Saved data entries
——

(* ===== verification/ValueWidgets.v ===== *)
(** * Widgets that hold a value

    Integer fields (src/libyui/src/YIntField.cc with the text mode class
    src/libyui-ncurses/src/NCIntField.cc), progress bars (YProgressBar.cc,
    YMultiProgressMeter.cc, YDownloadProgress.cc), bar graphs (YBarGraph.cc)
    and log views (YLogView.cc): ranges, display updates, and which lines of a
    log are kept. *)

From Stdlib Require Import Floats.SpecFloat.
From stdpp Require Import pretty.
From S2P Require Import Prelude CNum Shortcut.
Local Open Scope Z_scope.

(** ** Integer fields *)
Module YIntField.

Record field := Field { minValue : Z; maxValue : Z; cvalue : Z }.

Definition enforceRange (f : field) (val : Z) : Z :=
  let val := if val <? minValue f then minValue f else val in
  if val >? maxValue f then maxValue f else val.

Definition setValueInternal (f : field) (newValue : Z) : field := Field (minValue f) (maxValue f) newValue.
Definition setValue (f : field) (val : Z) : field := setValueInternal f (enforceRange f val).

Definition setMinValue (f : field) (val : Z) : field :=
  let f := Field val (maxValue f) (cvalue f) in
  let oldValue := cvalue f in
  let newValue := enforceRange f oldValue in
  if oldValue =? newValue then f else setValue f newValue.

Definition setMaxValue (f : field) (val : Z) : field :=
  let f := Field (minValue f) val (cvalue f) in
  let oldValue := cvalue f in
  let newValue := enforceRange f oldValue in
  if oldValue =? newValue then f else setValue f newValue.

(** The constructor of the text mode field exchanges the limits if they are in
    the wrong order. *)
Definition newIntField (minV maxV initialV : Z) : field :=
  setValue (Field (if minV <=? maxV then minV else maxV) (if maxV >=? minV then maxV else minV) initialV)
    initialV.

(** A difference of two ints. *)
Definition int_sub (a b : Z) : outcome Z :=
  if (INT_MIN <=? a - b) && (a - b <=? INT_MAX) then Done (a - b) else Undefined.
Definition to_unsigned (z : Z) : Z := z mod 2 ^ 32.

Definition Increment (f : field) (bigstep : bool) : outcome (field * bool) :=
  let! d := int_sub (maxValue f) (cvalue f) in
  let dist := to_unsigned d in
  if dist =? 0 then Done (f, false)
  else
    let step := if bigstep then 10 else 1 in
    if step <? dist then Done (setValue f (to_int (to_unsigned (cvalue f + step))), true)
    else Done (setValue f (maxValue f), true).

Definition Decrement (f : field) (bigstep : bool) : outcome (field * bool) :=
  let! d := int_sub (cvalue f) (minValue f) in
  let dist := to_unsigned d in
  if dist =? 0 then Done (f, false)
  else
    let step := if bigstep then 10 else 1 in
    if step <? dist then Done (setValue f (to_int (to_unsigned (cvalue f - step))), true)
    else Done (setValue f (minValue f), true).

(** The popup is posted until it is cancelled (the end of the list) or a value
    in range is entered; [entries] are the numbers that were typed. *)
Fixpoint enterPopup (f : field) (entries : list Z) : field :=
  match entries with
  | [] => f
  | nval :: entries =>
      if nval <? minValue f then enterPopup f entries
      else if maxValue f <? nval then enterPopup f entries
      else setValue f nval
  end.

Inductive key :=
| KEY_UP | KEY_DOWN | KEY_PPAGE | KEY_NPAGE | KEY_HOME | KEY_END
| KEY_DIGIT (entries : list Z) | KEY_HOTKEY | KEY_OTHER.

(** The field, whether there is a beep, and whether the value changed. *)
Definition wHandleInput (f : field) (k : key) : outcome (field * bool * bool) :=
  let! fb :=
    match k with
    | KEY_UP => let! r := Increment f false in Done (fst r, negb (snd r))
    | KEY_DOWN => let! r := Decrement f false in Done (fst r, negb (snd r))
    | KEY_PPAGE => let! r := Increment f true in Done (fst r, negb (snd r))
    | KEY_NPAGE => let! r := Decrement f true in Done (fst r, negb (snd r))
    | KEY_HOME => Done (if cvalue f =? maxValue f then (f, true) else (setValue f (maxValue f), false))
    | KEY_END => Done (if cvalue f =? minValue f then (f, true) else (setValue f (minValue f), false))
    | KEY_DIGIT entries => Done (enterPopup f entries, false)
    | KEY_HOTKEY => Done (f, false)
    | KEY_OTHER => Done (f, true)
    end in
  Done (fst fb, snd fb, negb (cvalue f =? cvalue (fst fb))).

(** What the program and the user do with a field. *)
Inductive op :=
| SetValue (v : Z) | SetMinValue (v : Z) | SetMaxValue (v : Z) | Input (k : key).

Definition apply (f : field) (o : op) : outcome field :=
  match o with
  | SetValue v => Done (setValue f v)
  | SetMinValue v => Done (setMinValue f v)
  | SetMaxValue v => Done (setMaxValue f v)
  | Input k => let! r := wHandleInput f k in Done (fst (fst r))
  end.

(** The value never exceeds the maximum, and is in the range if there is one. *)
Definition inRange (f : field) : Prop :=
  cvalue f <= maxValue f /\ (minValue f <= maxValue f -> minValue f <= cvalue f).

Lemma enforceRange_spec f v : inRange (setValueInternal f (enforceRange f v)).
Proof. unfold inRange, enforceRange. simpl. zcases; lia. Qed.

Lemma setValue_range f v : inRange (setValue f v).
Proof. apply enforceRange_spec. Qed.

Lemma enforceRange_id f v : minValue f <= v <= maxValue f -> enforceRange f v = v.
Proof. intros H. unfold enforceRange. zcases; lia. Qed.

Lemma setMinValue_range f v : inRange (setMinValue f v).
Proof.
  unfold setMinValue. set (g := Field _ _ _). pose proof (enforceRange_spec g (cvalue g)) as H.
  destruct (Z.eqb_spec (cvalue g) (enforceRange g (cvalue g))) as [E|]; [rewrite <- E in H; exact H|apply setValue_range].
Qed.

Lemma setMaxValue_range f v : inRange (setMaxValue f v).
Proof.
  unfold setMaxValue. set (g := Field _ _ _). pose proof (enforceRange_spec g (cvalue g)) as H.
  destruct (Z.eqb_spec (cvalue g) (enforceRange g (cvalue g))) as [E|]; [rewrite <- E in H; exact H|apply setValue_range].
Qed.

Lemma popup_range es : forall f, inRange f -> inRange (enterPopup f es).
Proof.
  induction es as [|e es IH]; intros f Hf; [done|]. simpl. zcases; auto using setValue_range.
Qed.

Lemma Increment_range f b r : inRange f -> Increment f b = Done r -> inRange (fst r).
Proof.
  intros Hf. unfold Increment. destruct (int_sub _ _); simpl; intros E; [|done..].
  destruct (_ =? _); [by simplify_eq|]. destruct (_ <? _); simplify_eq; apply setValue_range.
Qed.
Lemma Decrement_range f b r : inRange f -> Decrement f b = Done r -> inRange (fst r).
Proof.
  intros Hf. unfold Decrement. destruct (int_sub _ _); simpl; intros E; [|done..].
  destruct (_ =? _); [by simplify_eq|]. destruct (_ <? _); simplify_eq; apply setValue_range.
Qed.

Lemma apply_range f o f' : inRange f -> apply f o = Done f' -> inRange f'.
Proof.
  intros Hf Ho. destruct o as [v|v|v|k]; simpl in Ho; simplify_eq;
    auto using setValue_range, setMinValue_range, setMaxValue_range.
  unfold wHandleInput in Ho.
  destruct k as [| | | | | |es| |]; try (destruct (Increment f _) as [r| | |] eqn:E in Ho);
    try (destruct (Decrement f _) as [r| | |] eqn:E in Ho); cbn [obind fst snd] in Ho; simplify_eq; auto using popup_range;
    try (by apply (Increment_range _ _ _ Hf E)); try (by apply (Decrement_range _ _ _ Hf E));
    destruct (_ =? _); simpl; auto using setValue_range.
Qed.

(** Whatever the program and the user do, the value stays within the limits:
    from a field as its constructor makes it, and also after limits were set in
    the wrong order and corrected again. *)
Theorem int_field_range minV maxV initialV os f :
  ofold apply os (newIntField minV maxV initialV) = Done f ->
  cvalue f <= maxValue f /\ (minValue f <= maxValue f -> minValue f <= cvalue f).
Proof.
  assert (forall os g, inRange g -> ofold apply os g = Done f -> inRange f) as H.
  { clear. induction os as [|o os IH]; intros g Hg E; simpl in E; [by simplify_eq|].
    destruct (apply g o) as [g'| | |] eqn:Eo; simpl in E; try done. eauto using apply_range. }
  apply H, setValue_range.
Qed.

Lemma int_field_range_witness :
  exists f, ofold apply [Input KEY_PPAGE; SetMinValue 50; SetMaxValue 60; Input KEY_HOME] (newIntField 20 0 5) = Done f /\
    cvalue f = 60 /\ cvalue f <= maxValue f /\ (minValue f <= maxValue f -> minValue f <= cvalue f).
Proof.
  eexists. split; [vm_compute; reflexivity|]. split; [reflexivity|].
  apply (int_field_range 20 0 5 [Input KEY_PPAGE; SetMinValue 50; SetMaxValue 60; Input KEY_HOME]). vm_compute. reflexivity.
Defined.

Lemma to_int_unsigned z : fits_int z -> to_int (to_unsigned z) = z.
Proof.
  unfold fits_int, INT_MIN, INT_MAX, to_int, to_unsigned. intros Hz. rewrite Zplus_mod_idemp_l, Z.mod_small; lia.
Qed.

Lemma to_unsigned_id z : 0 <= z < 2 ^ 32 -> to_unsigned z = z.
Proof. apply Z.mod_small. Qed.
Lemma int_sub_fits a b : fits_int (a - b) -> int_sub a b = Done (a - b).
Proof. intros [H1 H2]. unfold int_sub. by rewrite (proj2 (Z.leb_le _ _) H1), (proj2 (Z.leb_le _ _) H2). Qed.

(** The arrow keys step by 1 and the page keys by 10, up to the limit, where
    they do nothing but report it. *)
Theorem int_field_steps f (big : bool) : minValue f <= cvalue f <= maxValue f -> fits_int (minValue f) -> fits_int (maxValue f) ->
  let step := if big then 10 else 1 in
  (maxValue f - cvalue f <= INT_MAX ->
    Increment f big = Done (Field (minValue f) (maxValue f) (Z.min (maxValue f) (cvalue f + step)),
                            negb (cvalue f =? maxValue f))) /\
  (cvalue f - minValue f <= INT_MAX ->
    Decrement f big = Done (Field (minValue f) (maxValue f) (Z.max (minValue f) (cvalue f - step)),
                            negb (cvalue f =? minValue f))).
Proof.
  intros Hr Hmin Hmax step. unfold fits_int, INT_MIN, INT_MAX in *. assert (1 <= step <= 10) by (subst step; destruct big; lia).
  split; intros Hd; unfold Increment, Decrement; fold step;
    rewrite int_sub_fits by (unfold fits_int, INT_MIN, INT_MAX; lia); cbn [obind];
    rewrite to_unsigned_id by lia; cbv zeta; unfold setValue, setValueInternal.
  - destruct (Z.eqb_spec (maxValue f - cvalue f) 0).
    + replace (cvalue f =? maxValue f) with true by lia. rewrite Z.min_l by lia.
      destruct f as [a b c]. simpl in *. by replace c with b by lia.
    + replace (cvalue f =? maxValue f) with false by lia.
      destruct (Z.ltb_spec step (maxValue f - cvalue f)).
      * rewrite to_int_unsigned by (unfold fits_int, INT_MIN, INT_MAX; lia). by rewrite Z.min_r, enforceRange_id by lia.
      * by rewrite Z.min_l, enforceRange_id by lia.
  - destruct (Z.eqb_spec (cvalue f - minValue f) 0).
    + replace (cvalue f =? minValue f) with true by lia. rewrite Z.max_l by lia.
      destruct f as [a b c]. simpl in *. by replace c with a by lia.
    + replace (cvalue f =? minValue f) with false by lia.
      destruct (Z.ltb_spec step (cvalue f - minValue f)).
      * rewrite to_int_unsigned by (unfold fits_int, INT_MIN, INT_MAX; lia). by rewrite Z.max_r, enforceRange_id by lia.
      * by rewrite Z.max_l, enforceRange_id by lia.
Qed.

Lemma int_field_steps_witness :
  Increment (Field 0 20 15) true = Done (Field 0 20 20, true) /\
  ((20 - 15 <= INT_MAX -> Increment (Field 0 20 15) true = Done (Field 0 20 (Z.min 20 (15 + 10)), true)) /\
   (15 - 0 <= INT_MAX -> Decrement (Field 0 20 15) true = Done (Field 0 20 (Z.max 0 (15 - 10)), true))).
Proof.
  split; [vm_compute; reflexivity|].
  apply (int_field_steps (Field 0 20 15) true); vm_compute; split; intros [=].
Defined.

(** The distance to the limit is computed with ints, which overflows for
    fields with more than [INT_MAX] values. *)
Theorem int_field_distance_overflow : Increment (Field INT_MIN INT_MAX (-1)) false = Undefined.
Proof. vm_compute. reflexivity. Qed.

End YIntField.

(** ** Progress bars *)
Module YProgressBar.

Record bar := Bar { maxValue : Z; value : Z }.

(** The check of the constructor is about its parameter, which hides the
    member of the same name. *)
Definition newPrivate (maxValueArg : Z) : bar :=
  let b := Bar maxValueArg 0 in
  let maxValueArg := if maxValueArg <? 1 then 1 else maxValueArg in
  b.

Definition setValue (b : bar) (newValue : Z) : bar :=
  let newValue := if newValue <? 0 then 0 else newValue in
  let newValue := if newValue >? maxValue b then maxValue b else newValue in
  Bar (maxValue b) newValue.

(** The text mode bar has its own copies of the limit and the value. *)
Record ncbar := NCBar { base : bar; maxval : Z; cval : Z }.

Definition newProgressBar (maxValue : Z) : ncbar :=
  NCBar (newPrivate maxValue) (if maxValue <=? 0 then 1 else maxValue) 0.

Definition ncSetValue (b : ncbar) (newValue : Z) : ncbar :=
  let c := if newValue <? 0 then 0 else if newValue >? maxval b then maxval b else newValue in
  NCBar (setValue (base b) newValue) (maxval b) c.

(** The text in the middle of a bar with columns 0 to [maxx], and its column;
    it is printed into a buffer of five characters. *)
Definition percent (b : ncbar) : Z := Z.quot (100 * cval b) (maxval b).
Definition percentText (b : ncbar) : string := String.append (pretty (percent b)) "%".
Definition percentOffset (b : ncbar) (maxx : Z) : Z :=
  let pc := percent b in
  Z.quot maxx 2 - (if pc =? 100 then 2 else if pc >=? 10 then 1 else 0).

Lemma cval_range vs : forall b, 1 <= maxval b -> 0 <= cval b <= maxval b ->
  let b' := fold_left ncSetValue vs b in maxval b' = maxval b /\ 0 <= cval b' <= maxval b.
Proof.
  induction vs as [|v vs IH]; intros b Hm Hc; [done|]. cbn [fold_left].
  apply (IH (ncSetValue b v)); simpl; [done|]. zcases; lia.
Qed.

Lemma append_length a b : String.length (String.append a b) = (String.length a + String.length b)%nat.
Proof. induction a as [|c a IH]; simpl; [done|]. by rewrite IH. Qed.

Lemma percent_digits n : 0 <= n <= 100 -> (String.length (pretty n) <= 3)%nat.
Proof.
  intros Hn. assert (H : Forall (fun n => String.length (pretty (Z.of_nat n)) <= 3)%nat (seq 0 101)).
  { eapply bool_decide_eq_true_1. vm_compute. reflexivity. }
  rewrite List.Forall_forall in H. specialize (H (Z.to_nat n)). rewrite Z2Nat.id in H by lia. apply H, in_seq. lia.
Qed.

——

- [THE TASK]:
Whenever a line in the data holds "constructor", copy that line.

- [ANSWER TO THIS TASK]:
(** The constructor of the text mode field exchanges the limits if they are in
    from a field as its constructor makes it, and also after limits were set in
(** The check of the constructor is about its parameter, which hides the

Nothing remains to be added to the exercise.